A teams preseason record itself does not mean much. It is not an indicator of how the starters will fare during the season. Preseason does however give insight to a teams strengths and weaknesses. Last seasons Ravens saw their backups exposed, leading to a paltry 1-3 record. Injuries forced those backups into action and they fared exactly how they fared in preseason.
At the center of the improved depth dwell the five fourth-round rookies. Tavon Young, Matt Judon, Kenneth Dixon, Willie Henry and Chris Moore all had stand out preseasons, with Young likely being locked in as the nickel and Judon expecting to see time as a designated pass rusher. Once Dixon returns from injury he will figure to challenge the starting running back spot if his pass blocking is on par with his running and receiving abilities. He was the most impressive back out of the competing four.

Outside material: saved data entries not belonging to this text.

(** ** The peak search, read off a ring of records

    The steps of [:CMD:PEAK?] as the specification words them, without the
    buffers: the window, the height, the spacing, the running maximum. *)

(** The raw value of channel [sns] in a record. *)
Definition channel (sns : nat) (r : sample) : result float :=
  py_index (values r) (Z.of_nat sns).

(** The value of channel [sns] in a record, in the sensor's units. *)
Definition converted (s : Sensor) (sns : nat) (r : sample) : result float :=
  v ← channel sns r; val s v.

(** [median(channel, end_index, period)]: the median of the channel over
    the records from the subscript found for [t_end - period] to
    [end_index]. *)
Definition median_window (ring : list sample) (sns p1 : nat)
    (period : float) : result float :=
  match ring !! p1 with
  | None => Raise index_error
  | Some r =>
      X ← rmap (channel sns)
               (window ring
                  (time_index (ring_stamps ring)
                              (fsub (Fin (stamp r)) period)) p1);
      mret (np_median X)
  end.

(** What the search is run on: the times and the converted values of the
    window [[t0, t0 + interval]] clamped to the ring, the minimum height
    (the converted one-second median at the window's start, plus 1e-3) and
    the minimum spacing (half the window's length in samples). *)
Definition peak_inputs (sensors : list Sensor) (ring : list sample)
    (sns : nat) (t0 interval : float)
    : result (list float * list float * float * Q) :=
  match head ring, last ring with
  | Some r0, Some rn =>
      let first := Fin (stamp r0) in
      let lst := Fin (stamp rn) in
      let t1 := fadd t0 interval in
      let t0 := if flt t0 first then first else t0 in
      let t1 := if flt lst t1 then lst else t1 in
      let p0 := time_index (ring_stamps ring) t0 in
      let p1 := time_index (ring_stamps ring) t1 in
      s ← py_index sensors (Z.of_nat sns);
      m ← median_window ring sns p0 (Fin 1);
      base ← val s m;
      let w := window ring p0 p1 in
      ys ← rmap (converted s sns) w;
      mret (map (fun r => Fin (stamp r)) w, ys, fadd base (Fin 1e-3),
            (inject_Z (Z.of_nat p1 - Z.of_nat p0) / 2)%Q)
  | _, _ => Raise index_error
  end.

(** The running maximum over the peaks, given as (time, value) pairs in
    the order found: a higher peak replaces the maximum, and the walk stops
    at the first peak more than 1e-3 below it. *)
Fixpoint running_peak (best : float * float) (peaks : list (float * float))
    : float * float :=
  match peaks with
  | [] => best
  | pk :: rest =>
      if flt best.2 pk.2 then running_peak pk rest
      else if flt (Fin 1000e-6) (fsub best.2 pk.2) then best
      else running_peak best rest
  end.

(** The outcome of the search: the peak to report, if any. *)
Definition peak_pick
    (find_peaks : list float -> float -> Q -> result (list Z))
    (inputs : list float * list float * float * Q)
    : result (option (float * float)) :=
  let '(xs, ys, height, distance) := inputs in
  peaks ← find_peaks ys height distance;
  match peaks with
  | [] => mret None
  | _ :: _ =>
      pk ← peak_loop xs ys peaks (Fin 0) (Fin (-1e6));
      mret (if flt height pk.2 then Some pk else None)
  end.

(** The (time, value) pair of the sample at subscript [i] of the window. *)
Definition peak_point (xs ys : list float) (i : Z) : result (float * float) :=
  y ← py_index ys i; x ← py_index xs i; mret (x, y).

Definition peak_reply (py_format : string -> float -> string)
    (outcome : result (option (float * float))) : string :=
  match outcome with
  | Ok (Some pk) => py_format "{}" pk.1 +:+ "," +:+ py_format "{}" pk.2
  | Ok None => "ERR"
  | Raise e => "ERR: " +:+ exn_msg e
  end.

(** A sample standing strictly above some earlier and some later sample. *)
Definition stands_out (ys : list float) (i : Z) : Prop :=
  exists (j k : nat) (yj yi yk : float),
    (Z.of_nat j < i < Z.of_nat k) /\
    ys !! j = Some yj /\ ys !! Z.to_nat i = Some yi /\ ys !! k = Some yk /\
    flt yj yi = true /\ flt yk yi = true.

To draft five fourth-round picks that contribute in their rookie seasons brings outstanding depth to the team.
Added to the success found in the fourth round was improved play from Anthony Levine Sr., where he figures to have a tremendous impact. Having a dime package is key to a good pass defense these days. The Kansas City Chiefs, the Denver Broncos and the Arizona Cardinals have all employed it to stellar results. The Ravens, because of Levine, could follow. His interceptions against the Lions and the Colts would have made Ed Reed proud.

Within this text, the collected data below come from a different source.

(** * video-filters: the image-transform pipeline and the clap detector

    A shallow embedding of [filters.js] (colour utilities, the 3D LUT
    engine, the Sobel edge detector, the [FilterPipeline] class) and of the
    gesture code of [app.js] (the clap detector and the point smoother),
    with the properties of the specification stated over it.

    Numbers.  JavaScript numbers are modelled as exact rationals [Q]; two
    numbers are compared with [==] ([Qeq]).  Integers that the code uses as
    array indices or counters are [Z].  Typed arrays ([Float32Array],
    [Uint8ClampedArray]) are lists read with [!!] and written with
    [<[i:=v]>]; a write outside the array does nothing, as for a typed
    array.  A read outside the array gives [undefined] in JavaScript, which
    turns every arithmetic result it flows into into [NaN]: such reads are
    [None] here and the option monad propagates them. *)

From Stdlib Require Import ZArith QArith Qround Qabs Qminmax Lqa Lia.
From stdpp Require Import gmap strings list.

Open Scope Q_scope.

(** ** Loops *)

(** [for (let i = lo; i < hi; i++) body] as a fold over the loop state. *)
Definition for_range {S : Type} (lo hi : Z) (body : Z → S → S) (s : S) : S :=
  fold_left (λ acc i, body i acc) (seqZ lo (hi - lo)) s.

(** [for (let i = 0; i < hi; i += 4) body]. *)
Definition for_stride4 {S : Type} (hi : Z) (body : Z → S → S) (s : S) : S :=
  fold_left (λ acc p, body (4 * p)%Z acc) (seqZ 0 ((hi + 3) / 4)) s.

(** ** Number helpers *)

Definition Qltb (x y : Q) : bool := if Qlt_le_dec x y then true else false.
Definition Qgtb (x y : Q) : bool := Qltb y x.
Definition Qgeb (x y : Q) : bool := negb (Qltb x y).

Definition Math_max3 (a b c : Q) : Q := Qmax (Qmax a b) c.
Definition Math_min3 (a b c : Q) : Q := Qmin (Qmin a b) c.

(** [Math.round]: the nearest integer, halves upwards. *)
Definition Math_round (x : Q) : Z := Qfloor (x + 0.5).

(** A triple of channels, the model of a three-element array. *)
Definition RGB : Type := Q * Q * Q.
Definition ch0 (c : RGB) : Q := c.1.1.
Definition ch1 (c : RGB) : Q := c.1.2.
Definition ch2 (c : RGB) : Q := c.2.

Definition RGB_eq (c c' : RGB) : Prop :=
  ch0 c == ch0 c' ∧ ch1 c == ch1 c' ∧ ch2 c == ch2 c'.

Definition RGB_in01 (c : RGB) : Prop :=
  (0 <= ch0 c <= 1) ∧ (0 <= ch1 c <= 1) ∧ (0 <= ch2 c <= 1).

(** ** Utility helpers of filters.js *)

Definition clamp01 (x : Q) : Q :=
  if Qltb x 0 then 0 else if Qgtb x 1 then 1 else x.

Definition mix (a b t : Q) : Q := a + (b - a) * t.

Definition rgbToHsl (r g b : Q) : RGB :=
  let max := Math_max3 r g b in
  let min := Math_min3 r g b in
  let l := (max + min) / 2 in
  if Qeq_bool max min then (0, 0, l)
  else
    let d := max - min in
    let s := if Qgtb l 0.5 then d / (2 - max - min) else d / (max - min) in
    let h :=
      if Qeq_bool max r then (g - b) / d + (if Qltb g b then 6 else 0)
      else if Qeq_bool max g then (b - r) / d + 2
      else if Qeq_bool max b then (r - g) / d + 4
      else 0 in
    (h / 6, s, l).

Definition hue2rgb (p q t : Q) : Q :=
  let t := if Qltb t 0 then t + 1 else t in
  let t := if Qgtb t 1 then t - 1 else t in
  if Qltb t (1 / 6) then p + (q - p) * 6 * t
  else if Qltb t (1 / 2) then q
  else if Qltb t (2 / 3) then p + (q - p) * (2 / 3 - t) * 6
  else p.

Definition hslToRgb (h s l : Q) : RGB :=
  if Qeq_bool s 0 then (l, l, l)
  else
    let q := if Qltb l 0.5 then l * (1 + s) else l + s - l * s in
    let p := 2 * l - q in
    (hue2rgb p q (h + 1 / 3), hue2rgb p q h, hue2rgb p q (h - 1 / 3)).

Definition luma (r g b : Q) : Q := 0.2126 * r + 0.7152 * g + 0.0722 * b.

Definition sCurve (x c : Q) : Q :=
  let k := 1 + c in
  let y := (x - 0.5) * k + 0.5 in
  clamp01 y.

(** ** The 3D LUT engine *)

Module LUT.
Record t : Type := { size : Z; data : list Q }.
End LUT.

(** The three stores of one innermost iteration, with [idx++] after each. *)
Definition store3 (out : RGB) (st : list Q * Z) : list Q * Z :=
  let '(data, idx) := st in
  let data := <[Z.to_nat idx := clamp01 (ch0 out)]> data in
  let idx := (idx + 1)%Z in
  let data := <[Z.to_nat idx := clamp01 (ch1 out)]> data in
  let idx := (idx + 1)%Z in
  let data := <[Z.to_nat idx := clamp01 (ch2 out)]> data in
  let idx := (idx + 1)%Z in
  (data, idx).

Definition generate3DLUT (size : Z) (transformFn : Q → Q → Q → RGB) : LUT.t :=
  let n := size in
  let data := replicate (Z.to_nat (n * n * n * 3)) 0 in
  let idx := 0%Z in
  let st :=
    for_range 0 n (λ ri st,
      for_range 0 n (λ gi st,
        for_range 0 n (λ bi st,
          let r := inject_Z ri / inject_Z (n - 1) in
          let g := inject_Z gi / inject_Z (n - 1) in
          let b := inject_Z bi / inject_Z (n - 1) in
          let out := transformFn r g b in
          store3 out st) st) st) (data, idx) in
  {| LUT.size := n; LUT.data := st.1 |}.

(** [d[i]]: [None] stands for [undefined]. *)
Definition arr_get {A : Type} (d : list A) (i : Z) : option A :=
  if (i <? 0)%Z then None else d !! Z.to_nat i.

(** The lines of [sampleLUT3D] that pick, for one axis, the two bounding
    planes and the fractional offset: [rf], [r0], [r1] and [tr]. *)
Definition latticeCell (n : Z) (x : Q) : Z * Z * Q :=
  let xf := x * inject_Z (n - 1) in
  let x0 := Qfloor xf in
  let x1 := Z.min (n - 1) (x0 + 1) in
  (x0, x1, xf - inject_Z x0).

Definition lutIdx (n ri gi bi : Z) : Z := (((ri * n + gi) * n + bi) * 3)%Z.

Definition lerp3 (d : list Q) (i0 i1 : Z) (t : Q) : option RGB :=
  a0 ← arr_get d i0; b0 ← arr_get d i1;
  a1 ← arr_get d (i0 + 1); b1 ← arr_get d (i1 + 1);
  a2 ← arr_get d (i0 + 2); b2 ← arr_get d (i1 + 2);
  Some (mix a0 b0 t, mix a1 b1 t, mix a2 b2 t).

Definition mix3 (u v : RGB) (t : Q) : RGB :=
  (mix (ch0 u) (ch0 v) t, mix (ch1 u) (ch1 v) t, mix (ch2 u) (ch2 v) t).

Definition sampleLUT3D (lut : LUT.t) (r g b : Q) : option RGB :=
  let n := LUT.size lut in
  let d := LUT.data lut in
  let '(r0, r1, tr) := latticeCell n r in
  let '(g0, g1, tg) := latticeCell n g in
  let '(b0, b1, tb) := latticeCell n b in
  let idx := lutIdx n in
  let c000 := idx r0 g0 b0 in
  let c100 := idx r1 g0 b0 in
  let c010 := idx r0 g1 b0 in
  let c110 := idx r1 g1 b0 in
  let c001 := idx r0 g0 b1 in
  let c101 := idx r1 g0 b1 in
  let c011 := idx r0 g1 b1 in
  let c111 := idx r1 g1 b1 in
  x00 ← lerp3 d c000 c100 tr;
  x10 ← lerp3 d c010 c110 tr;
  x01 ← lerp3 d c001 c101 tr;
  x11 ← lerp3 d c011 c111 tr;
  let y0 := mix3 x00 x10 tg in
  let y1 := mix3 x01 x11 tg in
  Some (mix3 y0 y1 tb).

Definition LUT_SIZE : Z := 17.

(** ** Looks (procedural transforms)

    [Math.pow] with a real exponent and [Math.sqrt] have no rational
    model; they are taken from the host, together with the browser's CSS
    filter functions that [ctx.filter] names. *)

Module ImageData.
(** [data] holds [width * height * 4] bytes, RGBA, row by row. *)
Record t : Type := { width : Z; height : Z; data : list Z }.
End ImageData.

Class Host : Type := {
  Math_pow : Q → Q → Q;
  Math_sqrt : Q → Q;
  cssFilter : string → ImageData.t → ImageData.t
}.

(** An entry of [FilterList]: the object's [kind] field is the tag. *)
Inductive FilterMeta : Type :=
| MetaCss (key name value : string)
| MetaSimple (key name value : string)
| MetaLut (key name : string) (makeLUT : unit → LUT.t) (strength : option Q)
| MetaPixelate (key name : string)
| MetaEdge (key name : string).

Definition meta_key (m : FilterMeta) : string :=
  match m with
  | MetaCss k _ _ | MetaSimple k _ _ | MetaLut k _ _ _
  | MetaPixelate k _ | MetaEdge k _ => k
  end.

Section Looks.
Context `{Host}.

Definition highsSafe (y : Q) : Q := Math_pow y 1.2.

Definition lookWongKarWaiNeon (r g b : Q) : RGB :=
  let y := luma r g b in
  let shadows := Math_pow (1 - y) 1.25 in
  let highs := Math_pow y 1.5 in
  let r := r + (-0.02 * shadows + 0.06 * highs) in
  let g := g + (0.08 * shadows + 0.03 * highs) in
  let b := b + (0.06 * shadows - 0.03 * highs) in
  let r := sCurve r 0.25 in
  let g := sCurve g 0.25 in
  let b := sCurve b 0.25 in
  let '(h, s, l) := rgbToHsl (clamp01 r) (clamp01 g) (clamp01 b) in
  let s := clamp01 (s * 1.25) in
  let l := clamp01 (l * 0.98 + 0.01) in
  hslToRgb h s l.

Definition lookWesAndersonPastel (r g b : Q) : RGB :=
  let '(h, s, l) := rgbToHsl r g b in
  let l := mix l (0.5 + (l - 0.5) * 0.8) 0.6 in
  let l := l * 0.95 + 0.03 in
  let s := clamp01 (s * 0.9 + 0.05) in
  let '(rr, gg, bb) := hslToRgb h s l in
  let y := luma rr gg bb in
  let warm := Math_pow y 1.2 in
  let rr := rr + 0.04 * warm in
  let gg := gg + 0.02 * warm in
  let bb := bb - 0.015 * warm in
  (clamp01 rr, clamp01 gg, clamp01 bb).

Definition lookWesAndersonVintageWarm (r g b : Q) : RGB :=
  let y := luma r g b in
  let lift := 0.05 in
  let r := mix r (r + lift) 0.3 in
  let g := mix g (g + lift) 0.25 in
  let b := mix b (b + lift) 0.15 in
  let highs := Math_pow y 1.4 in
  let r := r + 0.05 * highs in
  let g := g + 0.025 * highs in
  let b := b - 0.02 * highs in
  let '(h, s, l) := rgbToHsl (clamp01 r) (clamp01 g) (clamp01 b) in
  let s := clamp01 (s * 0.92) in
  let l := clamp01 (l * 1.02) in
  hslToRgb h s l.

Definition lookWongKarWaiVerdant (r g b : Q) : RGB :=
  let y := luma r g b in
  let shadows := Math_pow (1 - y) 1.3 in
  let mids := Math_pow (1 - Qabs (y - 0.5) * 2) 1.5 in
  let g := g + (0.06 * mids + 0.05 * shadows) in
  let r := r + (0.01 * mids - 0.02 * shadows) in
  let b := b - (0.01 * mids + 0.015 * highsSafe y) in
  let r := sCurve r 0.15 in
  let g := sCurve g 0.15 in
  let b := sCurve b 0.15 in
  let '(h, s, l) := rgbToHsl (clamp01 r) (clamp01 g) (clamp01 b) in
  let s := clamp01 (s * 0.95) in
  let l := clamp01 (l * 0.98 + 0.01) in
  hslToRgb h s l.

Definition makeLUT_WKW_Neon (_ : unit) : LUT.t :=
  generate3DLUT LUT_SIZE lookWongKarWaiNeon.
Definition makeLUT_WKW_Verdant (_ : unit) : LUT.t :=
  generate3DLUT LUT_SIZE lookWongKarWaiVerdant.
Definition makeLUT_WA_Pastel (_ : unit) : LUT.t :=
  generate3DLUT LUT_SIZE lookWesAndersonPastel.
Definition makeLUT_WA_Vintage (_ : unit) : LUT.t :=
  generate3DLUT LUT_SIZE lookWesAndersonVintageWarm.

Definition FilterList : list FilterMeta :=
  [ MetaCss "normal" "Normal" "none";
    MetaLut "wkw_neon" "Wong Kar-Wai - Neon Night" makeLUT_WKW_Neon (Some 1.0);
    MetaLut "wkw_verdant" "Wong Kar-Wai - Verdant Mood" makeLUT_WKW_Verdant (Some 0.95);
    MetaLut "wes_pastel" "Wes Anderson - Pastel Pop" makeLUT_WA_Pastel (Some 0.95);
    MetaLut "wes_vintage" "Wes Anderson - Vintage Warm" makeLUT_WA_Vintage (Some 0.95) ].
End Looks.

(** ** The canvas

    The 2D context is the browser's.  Its model here keeps what the
    pipeline uses: a bitmap, a drawing state (filter, an axis-aligned
    transform, the smoothing flag) and the stack of saved states.  Images
    are sampled at pixel centres with the nearest source pixel, which is
    what the browser does when the scale is 1 or smoothing is off; a drawn
    pixel replaces the target pixel (video frames are opaque). *)

Definition Pixel : Type := Z * Z * Z * Z.

Definition bytes (p : Pixel) : list Z :=
  let '(r, g, b, a) := p in [r; g; b; a].

Definition inBitmap (W H x y : Z) : bool :=
  ((0 <=? x) && (x <? W) && (0 <=? y) && (y <? H))%Z.

Definition byte_at (d : list Z) (i : Z) : Z := default 0%Z (arr_get d i).

(** The pixel of [img] at column [x], row [y]; transparent black outside. *)
Definition pixel_at (img : ImageData.t) (x y : Z) : Pixel :=
  if inBitmap (ImageData.width img) (ImageData.height img) x y then
    let o := ((y * ImageData.width img + x) * 4)%Z in
    (byte_at (ImageData.data img) o, byte_at (ImageData.data img) (o + 1),
     byte_at (ImageData.data img) (o + 2), byte_at (ImageData.data img) (o + 3))
  else (0, 0, 0, 0)%Z.

(** A [W] by [H] bitmap given pixel by pixel. *)
Definition tabulate (W H : Z) (f : Z → Z → Pixel) : ImageData.t :=
  {| ImageData.width := W; ImageData.height := H;
     ImageData.data :=
       mjoin ((λ p, bytes (f (p `mod` W) (p `div` W))%Z) <$> seqZ 0 (W * H)) |}.

(** A cleared bitmap: transparent black. *)
Definition blank (W H : Z) : ImageData.t :=
  {| ImageData.width := W; ImageData.height := H;
     ImageData.data := replicate (Z.to_nat (W * H * 4)) 0%Z |}.

(** The transform [x' = a x + e], [y' = d y + f]. *)
Record Transform : Type := { ta : Q; td : Q; te : Q; tf : Q }.

Definition identityTransform : Transform := {| ta := 1; td := 1; te := 0; tf := 0 |}.

Module DrawState.
Record t : Type :=
  { filter : string; transform : Transform; imageSmoothingEnabled : bool }.
End DrawState.

Module Ctx.
Record t : Type :=
  { canvas : ImageData.t; state : DrawState.t; stack : list DrawState.t }.
End Ctx.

Safety Terrence Brooks, running back Terrence West and wide receiver Jeremy Butler are all players players who have improved from the prior season. They will make the Ravens brass comfortable if one of the starters at those respective positions were to go down.
Depth is always on showcase during preseason. When it comes to the Ravens, the 4-0 record does not lie. While a few questions remain, notably in the secondary, improvements from second and third year Ravens and the arrival of the stellar fourth round has made the Ravens significantly deeper.